### Records for this task

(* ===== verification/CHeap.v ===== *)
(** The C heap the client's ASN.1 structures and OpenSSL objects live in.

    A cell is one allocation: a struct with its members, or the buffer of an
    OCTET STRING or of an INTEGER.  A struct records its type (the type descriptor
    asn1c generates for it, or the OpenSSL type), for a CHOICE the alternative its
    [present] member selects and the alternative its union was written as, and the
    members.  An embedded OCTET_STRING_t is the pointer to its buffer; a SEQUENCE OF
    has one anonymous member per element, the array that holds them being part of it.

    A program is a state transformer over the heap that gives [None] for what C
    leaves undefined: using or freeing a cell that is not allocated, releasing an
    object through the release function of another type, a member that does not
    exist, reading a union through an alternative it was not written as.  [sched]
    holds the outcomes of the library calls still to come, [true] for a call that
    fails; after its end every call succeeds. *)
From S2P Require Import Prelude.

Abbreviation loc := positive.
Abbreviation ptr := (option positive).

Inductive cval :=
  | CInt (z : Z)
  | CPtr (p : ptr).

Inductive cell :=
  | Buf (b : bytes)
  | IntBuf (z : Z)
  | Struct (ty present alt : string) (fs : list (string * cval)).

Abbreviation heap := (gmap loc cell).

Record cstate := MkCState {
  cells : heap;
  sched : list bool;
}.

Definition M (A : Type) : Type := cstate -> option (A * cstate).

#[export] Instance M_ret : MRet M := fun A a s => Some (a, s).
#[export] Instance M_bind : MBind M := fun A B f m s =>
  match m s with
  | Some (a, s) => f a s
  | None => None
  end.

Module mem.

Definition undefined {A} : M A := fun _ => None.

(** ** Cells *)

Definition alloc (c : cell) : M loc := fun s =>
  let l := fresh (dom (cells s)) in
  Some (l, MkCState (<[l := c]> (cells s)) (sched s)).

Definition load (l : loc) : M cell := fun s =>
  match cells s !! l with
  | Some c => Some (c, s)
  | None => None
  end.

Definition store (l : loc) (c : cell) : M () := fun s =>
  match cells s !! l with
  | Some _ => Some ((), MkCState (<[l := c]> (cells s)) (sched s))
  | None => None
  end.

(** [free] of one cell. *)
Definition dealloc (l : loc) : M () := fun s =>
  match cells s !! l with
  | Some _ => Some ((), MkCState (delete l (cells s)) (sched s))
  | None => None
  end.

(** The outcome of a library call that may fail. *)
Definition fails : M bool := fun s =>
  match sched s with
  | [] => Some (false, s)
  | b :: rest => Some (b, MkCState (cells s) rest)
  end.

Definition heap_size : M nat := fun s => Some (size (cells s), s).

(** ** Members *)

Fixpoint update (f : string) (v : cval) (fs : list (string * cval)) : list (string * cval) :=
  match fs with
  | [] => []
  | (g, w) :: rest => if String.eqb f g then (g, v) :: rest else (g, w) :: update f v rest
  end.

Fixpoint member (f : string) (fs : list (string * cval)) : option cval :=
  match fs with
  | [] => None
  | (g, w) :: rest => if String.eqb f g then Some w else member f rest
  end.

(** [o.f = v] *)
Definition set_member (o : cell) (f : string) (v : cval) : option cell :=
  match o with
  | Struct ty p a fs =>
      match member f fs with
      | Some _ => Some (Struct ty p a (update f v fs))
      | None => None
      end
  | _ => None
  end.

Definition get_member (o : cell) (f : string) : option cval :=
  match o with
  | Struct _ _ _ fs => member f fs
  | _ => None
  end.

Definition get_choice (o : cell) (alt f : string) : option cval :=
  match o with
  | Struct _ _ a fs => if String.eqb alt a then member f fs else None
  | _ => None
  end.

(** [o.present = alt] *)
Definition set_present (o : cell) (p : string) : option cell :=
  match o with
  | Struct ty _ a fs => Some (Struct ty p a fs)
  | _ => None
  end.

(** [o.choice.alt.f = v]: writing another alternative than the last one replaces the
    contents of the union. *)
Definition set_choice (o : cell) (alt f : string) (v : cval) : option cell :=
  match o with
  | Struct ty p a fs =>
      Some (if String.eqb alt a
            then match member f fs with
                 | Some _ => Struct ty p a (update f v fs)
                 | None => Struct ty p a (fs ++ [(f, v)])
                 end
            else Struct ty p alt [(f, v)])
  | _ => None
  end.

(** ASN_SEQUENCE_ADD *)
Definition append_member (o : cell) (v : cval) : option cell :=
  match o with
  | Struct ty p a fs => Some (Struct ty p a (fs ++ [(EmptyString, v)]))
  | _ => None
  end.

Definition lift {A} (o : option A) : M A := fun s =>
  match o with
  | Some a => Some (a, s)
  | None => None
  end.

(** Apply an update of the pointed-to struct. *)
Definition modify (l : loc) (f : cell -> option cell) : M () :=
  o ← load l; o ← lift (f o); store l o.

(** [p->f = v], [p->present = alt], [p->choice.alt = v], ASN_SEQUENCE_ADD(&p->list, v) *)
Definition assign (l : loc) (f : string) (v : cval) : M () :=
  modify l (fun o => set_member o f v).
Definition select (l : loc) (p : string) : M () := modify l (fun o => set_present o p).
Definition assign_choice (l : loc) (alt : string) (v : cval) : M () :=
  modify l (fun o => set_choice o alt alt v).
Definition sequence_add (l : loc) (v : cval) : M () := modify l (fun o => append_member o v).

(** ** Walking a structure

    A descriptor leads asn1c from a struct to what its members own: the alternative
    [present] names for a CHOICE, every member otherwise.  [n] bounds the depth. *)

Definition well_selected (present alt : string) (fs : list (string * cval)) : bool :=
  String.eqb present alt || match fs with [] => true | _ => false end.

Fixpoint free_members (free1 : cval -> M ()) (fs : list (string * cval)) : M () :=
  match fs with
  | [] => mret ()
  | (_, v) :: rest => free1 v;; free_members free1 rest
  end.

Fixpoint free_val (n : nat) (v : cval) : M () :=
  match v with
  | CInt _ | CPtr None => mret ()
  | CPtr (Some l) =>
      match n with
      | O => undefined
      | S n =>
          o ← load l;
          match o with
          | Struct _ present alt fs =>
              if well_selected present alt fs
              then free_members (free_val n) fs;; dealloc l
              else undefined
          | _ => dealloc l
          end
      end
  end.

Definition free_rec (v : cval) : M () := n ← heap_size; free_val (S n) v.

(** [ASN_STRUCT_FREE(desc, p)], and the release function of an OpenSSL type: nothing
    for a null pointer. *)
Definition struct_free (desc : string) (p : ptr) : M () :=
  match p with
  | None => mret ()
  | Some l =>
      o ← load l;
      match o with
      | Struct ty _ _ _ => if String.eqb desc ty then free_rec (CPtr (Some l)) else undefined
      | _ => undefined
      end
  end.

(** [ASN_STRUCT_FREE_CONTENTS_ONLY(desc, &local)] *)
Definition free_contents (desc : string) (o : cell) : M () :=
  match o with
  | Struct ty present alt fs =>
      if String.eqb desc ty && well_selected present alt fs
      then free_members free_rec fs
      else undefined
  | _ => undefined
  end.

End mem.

######

- **Instructions to follow**
Copy all lines from the material that hold "descriptor".

- **Expected output**
    OCTET STRING or of an INTEGER.  A struct records its type (the type descriptor
    A descriptor leads asn1c from a struct to what its members own: the alternative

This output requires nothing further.